Given the position of the lectern, one of the sceptics of the parliament is going to follow me and give his own view of the science, and I respect his right to do so in the parliament. But you don't have to get to climate change before all of these threats are real and verifiable and dangerous. When you do get to climate change, you then have the issue of major heat events. And I know the argument that goes, 'These last coral bleachings are completely coincidence.' I've got to say, it's happening to coral reefs around the world; we've just got the biggest one. It's happening to coral reefs around the world.

No matter how passionate our debate in this parliament is, we can't undo the fact that, whenever the scientists have presented projections on what would happen to the Great Barrier Reef, exhibit A when we've seen the actual impacts has been at the worst end of those projections. And that's been the consistent story. So, yes, people can always argue the toss about the projections and try to get inside the science and come up with an argument that might work rhetorically for the sake of a speech. But there is the ultimate control group going on here, the ultimate control group which is the greatest living thing on earth: the Great Barrier Reef. And that ultimate control group keeps answering the question.
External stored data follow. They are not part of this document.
Lemma write_unsigned_oob size v buf idx :
  (0 < size)%nat → 0 ≤ idx → len buf < idx + Z.of_nat size →
  write_unsigned size v buf idx = out_of_bounds.
Proof.
  intros Hs Hi Hb. unfold write_unsigned.
  assert (∀ n i b, (0 < n)%nat → 0 ≤ i → idx + i + Z.of_nat n = idx + Z.of_nat size →
    len b = len buf →
    for_range i n (λ i b,
      let shift := 8 * (Z.of_nat size - 1 - i) in
      span_set b (idx + i) (Z.land (Z.shiftr v shift) 0xFF)) b = out_of_bounds) as H.
  { induction n as [|n IH]; intros i b Hn Hi' He Hl; [lia|]. cbn [for_range].
    destruct (decide (idx + i < len b)); [|by rewrite span_set_oob by lia].
    rewrite span_set_Ok by lia. cbn [mbind result_bind].
    destruct n; [lia|]. apply IH; list_lia. }
  by rewrite H by lia.
Qed.

(** The form used by the message writers: the target starts where [pre] ends. *)
Lemma write_unsigned_app size v pre rest idx :
  idx = len pre → (size ≤ length rest)%nat →
  write_unsigned size v (pre ++ rest) idx
  = Ok (pre ++ be_encode size v ++ drop size rest, Z.of_nat size).
Proof.
  intros -> Hs. rewrite write_unsigned_Ok by list_lia. unfold splice.
  rewrite Nat2Z.id, take_app_length, drop_app_ge, length_be_encode by list_lia.
  by replace (length pre + size - length pre)%nat with size by lia.
Qed.

Lemma write_unsigned_0 size v buf :
  (size ≤ length buf)%nat →
  write_unsigned size v buf 0 = Ok (be_encode size v ++ drop size buf, Z.of_nat size).
Proof. intros. by apply (write_unsigned_app size v [] buf). Qed.

Lemma write_byte_array_app data pre rest idx :
  idx = len pre → (length data ≤ length rest)%nat →
  write_byte_array data (pre ++ rest) idx
  = Ok (pre ++ data ++ drop (length data) rest, len data).
Proof.
  intros -> Hd. unfold write_byte_array.
  destruct (for_range_inv (λ i '(b, idx),
      b = pre ++ ztake i data ++ zdrop i rest ∧ idx = len pre + i)
    (λ i '(b, idx), byte ← span_get data i; b ← span_set b idx byte; Ok (b, idx + 1))
    0 (length data) (pre ++ rest, len pre)) as ([b j] & -> & -> & ->).
  - simpl. rewrite drop_0. split; [done|lia].
  - intros i [b j] Hi [-> ->].
    destruct (span_get_total data i) as (x & -> & Hx); [lia|]. cbn [mbind result_bind].
    rewrite span_set_Ok by list_lia. cbn [mbind result_bind]. eexists (_, _); split; [done|]. split; [|lia].
    rewrite insert_app_r_alt by lia. f_equal.
    rewrite insert_app_r_alt by list_lia.
    rewrite length_take, Nat.min_l by lia.
    replace (Z.to_nat (len pre + i) - length pre - Z.to_nat i)%nat with 0%nat by lia.
    destruct (lookup_lt_is_Some_2 rest (Z.to_nat i)) as [y Hy]; [lia|].
    rewrite (drop_S_lookup _ _ _ Hy). simpl.
    replace (Z.to_nat (i + 1)) with (S (Z.to_nat i)) by lia.
    by rewrite (take_S_r _ _ _ Hx), <-app_assoc.
  - cbn [mbind result_bind]. rewrite Z.add_0_l, Nat2Z.id. by rewrite firstn_all.
Qed.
I could have given a very different sort of speech today on the Great Barrier Reef. When something is as alarmist as this, the government deserves some pretty strong rhetoric. But I've got to say, I don't want the political debate; I just want it fixed. I don't want the political point; I just want to have a Great Barrier Reef that's healthy and that continues. We in this chamber talk a lot about inequality. It's hard to think of many worse examples of inequality than the concept that our children and grandchildren won't get the environment that we get. It's an extraordinary level of arrogance that would let any of us think that, somehow, we've got the entitlement to enjoy it, profit from it, and wreck it, and they can just put up with the consequences.
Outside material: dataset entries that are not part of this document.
(** With exactly one byte behind them, that byte is the low byte of the size. *)
Lemma getters_overread g sr rr ss rs x rest :
  in_u 8 x →
  let b := take 6 (encode g sr rr ss rs) ++ x :: rest in
  max_send_packet_rate b = Ok (u8 sr) ∧ max_read_packet_rate b = Ok (u8 rr) ∧
  max_send_packet_size b = Ok (u16 ss) ∧
  max_read_packet_size b = Ok (256 * (u16 rs / 256) + x).
Proof.
  intros Hx b.
  set (rs' := 256 * (u16 rs / 256) + x).
  assert (0 ≤ u16 rs < 2 ^ 16) as Hr by (apply wrap_range; lia).
  assert (b = encode g sr rr ss rs' ++ rest) as ->.
  { unfold b, encode. rewrite !(take_app_ge _ _ 6) by list_lia.
    assert (be_encode 2 rs' = [Z.land (Z.shiftr rs 8) 255; x]) as ->; [|done].
    unfold in_u in Hx. change (2 ^ 8) with 256 in Hx. change (2 ^ 16) with 65536 in Hr.
    cbn [be_encode]. change 0xFF with (Z.ones 8). rewrite !Z.land_ones by lia.
    change (8 * Z.of_nat 1) with 8. change (8 * Z.of_nat 0) with 0.
    rewrite !Z.shiftr_div_pow2 by lia. change (2 ^ 0) with 1. change (2 ^ 8) with 256.
    rewrite Z.div_1_r. unfold rs', wrap. change (2 ^ 16) with (256 * 256).
    rewrite (Z.rem_mul_r rs 256 256) by lia.
    f_equal; [|f_equal].
    - replace (256 * ((rs mod 256 + 256 * (rs `div` 256 mod 256)) `div` 256) + x)
        with (x + (rs `div` 256 mod 256) * 256).
      + rewrite Z.div_add, (Z.div_small x), Z.add_0_l, Z.mod_mod by lia. done.
      + pose proof (Z.mod_pos_bound rs 256).
        rewrite (Z.mul_comm 256 (rs `div` 256 mod 256)), Z.div_add, (Z.div_small (rs mod 256)) by lia. lia.
    - rewrite Z.add_comm, Z.mul_comm, Z.mod_add by lia. by apply Z.mod_small. }
  destruct (getters_encode g sr rr ss rs' rest) as (-> & -> & -> & ->).
  split_and!; [done..|]. f_equal. apply wrap_small. unfold in_u, rs' in *.
  pose proof (Z.div_mod (u16 rs) 256). change (2 ^ 16) with 65536 in *. change (2 ^ 8) with 256 in *.
  pose proof (Z.mod_pos_bound (u16 rs) 256). lia.
Qed.
End LetsConnect.

Module RejectLetsConnect.
Definition kId := 1.
Definition kSerializedSize := 0.
#[global] Hint Unfold kId kSerializedSize : wire.

Definition write (buffer : bytes) : result (bytes * bytes) :=
  view ← span_first buffer 0;
  Ok (buffer, view).
End RejectLetsConnect.

(** [validate_size] of both message classes, from the size of their fixed part
    and their length field. *)
Definition checked_size (minimum_size buffer_size : Z) (length : result Z)
    : result (expected Z EncodingError) :=
  if buffer_size <? minimum_size then Ok (Unexpected MALFORMED_BUFFER)
  else
    length ← length;
    let total_size := minimum_size + length in
    if (buffer_size <? total_size) || (total_size =? minimum_size)
    then Ok (Unexpected MALFORMED_BUFFER)
    else Ok (Value total_size).

Module ReliableMessage.
Definition kSequenceNumberOffset := 0.
Definition kLengthOffset := kSequenceNumberOffset + 4.
Definition kPayloadOffset := kLengthOffset + 2.
#[global] Hint Unfold kSequenceNumberOffset kLengthOffset kPayloadOffset : wire.

(** The static [serialized_size(payload_size)]. *)
Definition serialized_size (payload_size : Z) : Z := 4 + 2 + payload_size.

Definition write (buffer : bytes) (sequence_number length : Z) (payload : bytes)
    : result (bytes * bytes) :=
  '(buffer, n1) ← write_u32 sequence_number buffer kSequenceNumberOffset;
  '(buffer, n2) ← write_u16 length buffer kLengthOffset;
  '(buffer, n3) ← write_byte_array payload buffer kPayloadOffset;
  view ← span_first buffer (n1 + n2 + n3);
  Ok (buffer, view).

Definition sequence_number (buffer : bytes) : result Z := read_u32 buffer kSequenceNumberOffset.
Definition length (buffer : bytes) : result Z := read_u16 buffer kLengthOffset.
Definition payload (buffer : bytes) : result bytes :=
  n ← length buffer; read_byte_array buffer kPayloadOffset n.

(** The member [serialized_size()]. *)
Definition get_serialized_size (buffer : bytes) : result Z :=
  n ← read_u16 buffer kLengthOffset; Ok (4 + 2 + n).

Definition validate_size (buffer : bytes) : result (expected Z EncodingError) :=
  checked_size (4 + 2) (len buffer) (length buffer).

Definition encode (sequence_number : Z) (payload : bytes) : bytes :=
  be_encode 4 sequence_number ++ be_encode 2 (len payload) ++ payload.

Lemma reliable_message_length_encode s p : len (encode s p) = serialized_size (len p).
Proof. unfold encode, serialized_size. list_lia. Qed.

Lemma reliable_message_write_Ok buffer s p :
  serialized_size (len p) ≤ len buffer →
  write buffer s (len p) p = Ok (encode s p ++ zdrop (serialized_size (len p)) buffer, encode s p).
Proof.
  unfold serialized_size, write, encode. autounfold with wire. intros.
  replace buffer with ([] ++ buffer) at 1 by done.
  do 3 write_step. rewrite app_nil_l, !drop_drop.
  rewrite span_first_Ok by list_lia. cbn [mbind result_bind].
  rewrite take_reassoc by list_lia. rewrite <-!app_assoc. do 6 f_equal. lia.
Qed.

Lemma sequence_number_encode s p rest : sequence_number (encode s p ++ rest) = Ok (u32 s).
Proof. unfold sequence_number, encode. rewrite <-!app_assoc. by apply (read_u32_app []). Qed.

Lemma reliable_message_length_field_encode s p rest : length (encode s p ++ rest) = Ok (u16 (len p)).
Proof. unfold length, encode. rewrite <-!app_assoc. by apply read_u16_app. Qed.

Lemma reliable_message_payload_encode s p rest :
  len p < 2 ^ 16 → len (encode s p ++ rest) < 2 ^ 64 → payload (encode s p ++ rest) = Ok p.
Proof.
  intros Hp Hl. unfold payload. rewrite reliable_message_length_field_encode. cbn [mbind result_bind].
  rewrite wrap_small by (unfold in_u; lia). unfold encode in *. rewrite <-!app_assoc in *.
  rewrite (app_assoc (be_encode 4 s)) in *. apply read_byte_array_app; [done..|].
  done.
Qed.

Lemma reliable_message_validate_size_encode s p rest :
  0 < len p < 2 ^ 16 →
  validate_size (encode s p ++ rest) = Ok (Value (serialized_size (len p))).
Proof.
  intros Hp. unfold validate_size. rewrite reliable_message_length_field_encode.
  rewrite wrap_small by (unfold in_u; lia).
  pose proof (reliable_message_length_encode s p) as Hl. unfold serialized_size in *. unfold checked_size.
  rewrite length_app, Nat2Z.inj_add, Hl.
  destruct (Z.ltb_spec (4 + 2 + len p + len rest) (4 + 2)); [lia|]. cbn [mbind result_bind].
  zcases.
Qed.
So I urge the government: it's not on the World Heritage List for nothing. It's one of the prized possessions on the World Heritage List. I remember meeting with the World Heritage Committee when I was environment minister. They said if they were to start the list and were allowed only four things on it, this would still make it. You can't have natural heritage without including the greatest living thing on earth. So I simply urge the government: stop fighting against responsible protections on land clearing. Don't undo the protections in the Coral Sea. Act on climate change and act on the causes of climate change. If we continue to allow a situation where the level of CO2 in the atmosphere increases without limit, without cap, then the outcome's really simple. It doesn't matter how we negotiate around the chamber, the reef itself will come to the negotiating table and prove itself to be the most uncompromising negotiator of all. I don't want that.